Way Out West - Preservation


So no one else will miss it, in l993 we manufactured a new 35mm preservation fine grain, converted from the best surviving pre-print elements, which turned out to be a nitrate, studio vault, file print.



Since WAY OUT WEST has been such a popular title, the original negative and period dupe negatives sustained heavy use and damage by a proliferation of careless and often cheap licensees who effectively raped and ruined the material as fast as they printed it. Decades of tatte red inventory cards documenting storage, printing and shipping records indicate these elements were tossed around more often and handled more thoughtlessly than the deed to Cy Roberts' mine in the picture itself. Then to read the certificates of destruction as the nitrate wore out or deteriorated year by year ... is not a happy story. Not at all.
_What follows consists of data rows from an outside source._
(** What [another_run] makes of a zeroed record. *)
Lemma another_run_zeroed a now s u s' k : mapped_mem s !! a = Some (replicate k 0) -> another_run a now s = Ok (u, s') ->
  exists bs, mapped_mem s' !! a = Some bs /\ dshm s' = dshm s /\ ddb_shm s' = ddb_shm s /\
    le_value (part 64 2 bs) = 1 /\ part 96 24 bs = replicate 24 0.
Proof.
  intros Hm E. unfold another_run, dget, dput in E.
  next_step E s1 E1. apply bind_Ok_inv in E1 as (b1 & t1 & E1 & [= <- <-]).
  destruct (read_at_part _ _ _ _ _ _ _ Hm E1) as (-> & -> & L1). rewrite length_replicate in L1.
  rewrite part_zero in E by exact L1.
  next_step E s2 E2. destruct (write_at_parts _ _ _ _ _ _ _ Hm E2) as (m2 & M2 & W2 & K2 & N2 & D2 & S2).
  next_step E s3 E3. destruct (read_at_part _ _ _ _ _ _ _ M2 E3) as (-> & -> & L3).
  next_step E s4 E4. destruct (write_at_parts _ _ _ _ _ _ _ M2 E4) as (m4 & M4 & W4 & K4 & N4 & D4 & S4).
  next_step E s5 E5. destruct (write_at_parts _ _ _ _ _ _ _ M4 E5) as (m5 & M5 & W5 & K5 & N5 & D5 & S5).
  next_step E s6 E6. destruct (write_at_parts _ _ _ _ _ _ _ M5 E6) as (m6 & M6 & W6 & K6 & N6 & D6 & S6).
  destruct (write_at_parts _ _ _ _ _ _ _ M6 E) as (m7 & M7 & W7 & K7 & N7 & D7 & S7).
  exists m7. split; [exact M7|]. split; [congruence|]. split; [congruence|].
  rewrite length_replicate in N2. rewrite N2 in L3.
  assert (Z3 : part 72 24 m2 = replicate 24 0) by (rewrite K2 by (right; vm_compute; lia); apply part_zero, L3).
  change (part (Z.to_nat (PROC KYLIN_DDB_PROC_CURRENT)) (Z.to_nat sizeof_proc) m2) with (part 72 24 m2) in W4, K4.
  rewrite Z3 in W4, K4. split.
  - rewrite K7, K6, K5, K4 by (left; vm_compute; lia). exact (f_equal le_value W2).
  - rewrite K7, K6, K5 by (right; vm_compute; lia). exact W4.
Qed.

(** A process that finds the record of its former runs loses it: opening the
    segment zeroes it, so that the record always tells of a first run, before
    which there was no process. *)
Theorem ddb_history_lost now s s1 s' :
  on_shm env (kylin_shm_create (shm_name env) sizeof_ddb) s = Ok (KYLIN_ERROR_EXIST, s1) ->
  __shm_init env now s = Ok (KYLIN_ERROR_OK, s') ->
  exists x bs, shms (dshm s') !! ddb_shm s' = Some x /\ mapped_mem s' !! s_addr x = Some bs /\
    le_value (part 64 2 bs) = 1 /\ part 96 24 bs = replicate 24 0.
Proof.
  intros E1 E. unfold __shm_init in E. rewrite (bind_Ok _ _ _ _ _ E1) in E. cbv beta zeta in E.
  rewrite bool_decide_eq_false_2, bool_decide_eq_true_2 in E by done. cbn [negb andb] in E.
  next_step E s2 E2. apply bind_Ok_inv in E as (? & s3 & E3 & E). injection E3 as _ E3.
  match type of E2 with _ = Ok (?x, _) => rename x into shm end.
  destruct (Z.eqb_spec shm NULL) as [|Hn]; [by injection E|].
  destruct (open_zeroed _ _ _ _ E2 Hn) as (x & Hx & Hm).
  next_step E s4 E4. unfold shm_addr in E4. apply on_shm_inv in E4 as (t & E4 & D4 & S4 & M4).
  unfold kylin_shm_addr in E4. apply bind_Ok_inv in E4 as (y & t' & E4 & [= <- <-]).
  assert (Hd : dshm s3 = dshm s2) by (by subst s3). assert (Hm3 : mapped_mem s3 = mapped_mem s2) by (by subst s3).
  unfold Shm.get_shm in E4. rewrite Hd, Hx in E4. injection E4 as <- <-.
  destruct (_ =? NULL); [by injection E|].
  next_step E s5 E5. injection E as <-.
  assert (Hm4 : mapped_mem s4 = mapped_mem s2).
  { rewrite M4, Hd, Hm3. destruct (hist (dshm s2)); [done|]. cbn [replay]. by rewrite Nat.leb_refl. }
  rewrite <- Hm4 in Hm. destruct (another_run_zeroed _ _ _ _ _ _ Hm E5) as (bs & B & D5 & S5 & R1 & R2).
  exists x, bs. split; [|done]. rewrite D5, D4, S5, S4. by subst s3.
Qed.
End History.

(** ** Concrete runs: a process "d" that may do everything; the shell runs
    nothing *)
Definition sample_env : environment := mk_env sample_sys (replicate 200 7) (fun _ => None) (fun _ f => f) [100].
Definition sample_dst : dst :=
  mk_dst sample_st NULL ∅ (KList.mk_st ∅ (mk_mem ∅ 64 []) None) NULL
    (<[ddb_path sample_env := ([104; 105], 420)]> (<[ddb_arch sample_env 1 := ([111], 420)]> ∅)) ∅ false.
Definition state_of {A} (r : outcome (A * dst)) : dst := match r with Ok (_, s) => s | _ => sample_dst end.

Lemma ddb_log_rotated_witness :
  exists s', __logfile_ddb_init sample_env sample_dst = Ok (KYLIN_ERROR_OK, s') /\
    files s' !! ddb_path sample_env = None /\
    files s' !! ddb_arch sample_env 1 = Some (default ([], LOG_MODE) (files sample_dst !! ddb_path sample_env)) /\
    (forall k, (1 <= k <= 8)%nat -> files s' !! ddb_arch sample_env (S k) = files sample_dst !! ddb_arch sample_env k) /\
    (forall p, p <> ddb_path sample_env -> (forall k, (1 <= k <= 9)%nat -> p <> ddb_arch sample_env k) ->
      files s' !! p = files sample_dst !! p).
Proof. apply (ddb_log_rotated sample_env sample_dst); [vm_compute; lia|reflexivity]. Defined.
(* ===== verification/Rb.v ===== *)
(** * Red-black trees ([lib/core/math/kylin_rb.c])

    A node is a five-word object of the heap: parent, left, right, colour,
    value (the colour's byte and its padding are one word).  The tree header
    is a record of the state.  The functions make one field access per access
    of the source, in its order; a NULL dereference is [Ub].  Walks and
    rebalancing loops take as much fuel as there are objects.  The
    uninitialised or dead third arguments of the rotations are not passed. *)

From Stdlib Require Import Sorting.Sorted.
From S2P Require Import Prelude Errors Bytes Mem MathVal.

Record krb_opts_t := mk_krb_opts {
  val_type : kobj_t;
  val_size : Z;
  compare : cmp_fn;
  val_ctor : option (Z -> M mem Z);
  val_dtor : option (Z -> M mem unit);
  node_ctor : option (Z -> M mem Z);
  node_dtor : option (Z -> M mem unit);
  (** count, min, max and root of a guard from [guard_ctor]; zeroes otherwise *)
  guard_init : Z * Z * Z * Z;
}.

Record krb_t := mk_krb {
  opts : krb_opts_t;
  rb_count : Z;
  rb_min : Z;
  rb_max : Z;
  rb_root : Z;
}.

Record st := mk_st {
  guard : krb_t;
  omem : mem;
  kerrno : option kerr_t;
}.

(** ** Accesses *)
#[export] Instance st_mem : HasMem st.
Proof.
  refine {| mem_of := omem; with_mem s m := mk_st (guard s) m (kerrno s) |}; by intros [].
Defined.

Definition set_kerrno (e : kerr_t) : M st unit := fun s =>
  Ok (tt, mk_st (guard s) (omem s) (Some e)).

Definition RB_RED : Z := 1.
Definition RB_BLACK : Z := 0.

Definition PARENT : nat := 0.
Definition LEFT : nat := 1.
Definition RIGHT : nat := 2.
Definition COLOR : nat := 3.
Definition VAL : nat := 4.
Definition sizeof_node : Z := 40.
Of very minor interest abstruse interest for only the very deepest-dyed L & H aficionado who is consumed with interest by every possible technical detail: in the campfire scene, reel four, screen side right -- the flickering is actually inherent light fogging on that edge and can be traced back to the original camera negative. They shot it that way. Evidently Messrs. Roach, Horne, and Laurel approved it in the rushes. Or had more important issues to resolve.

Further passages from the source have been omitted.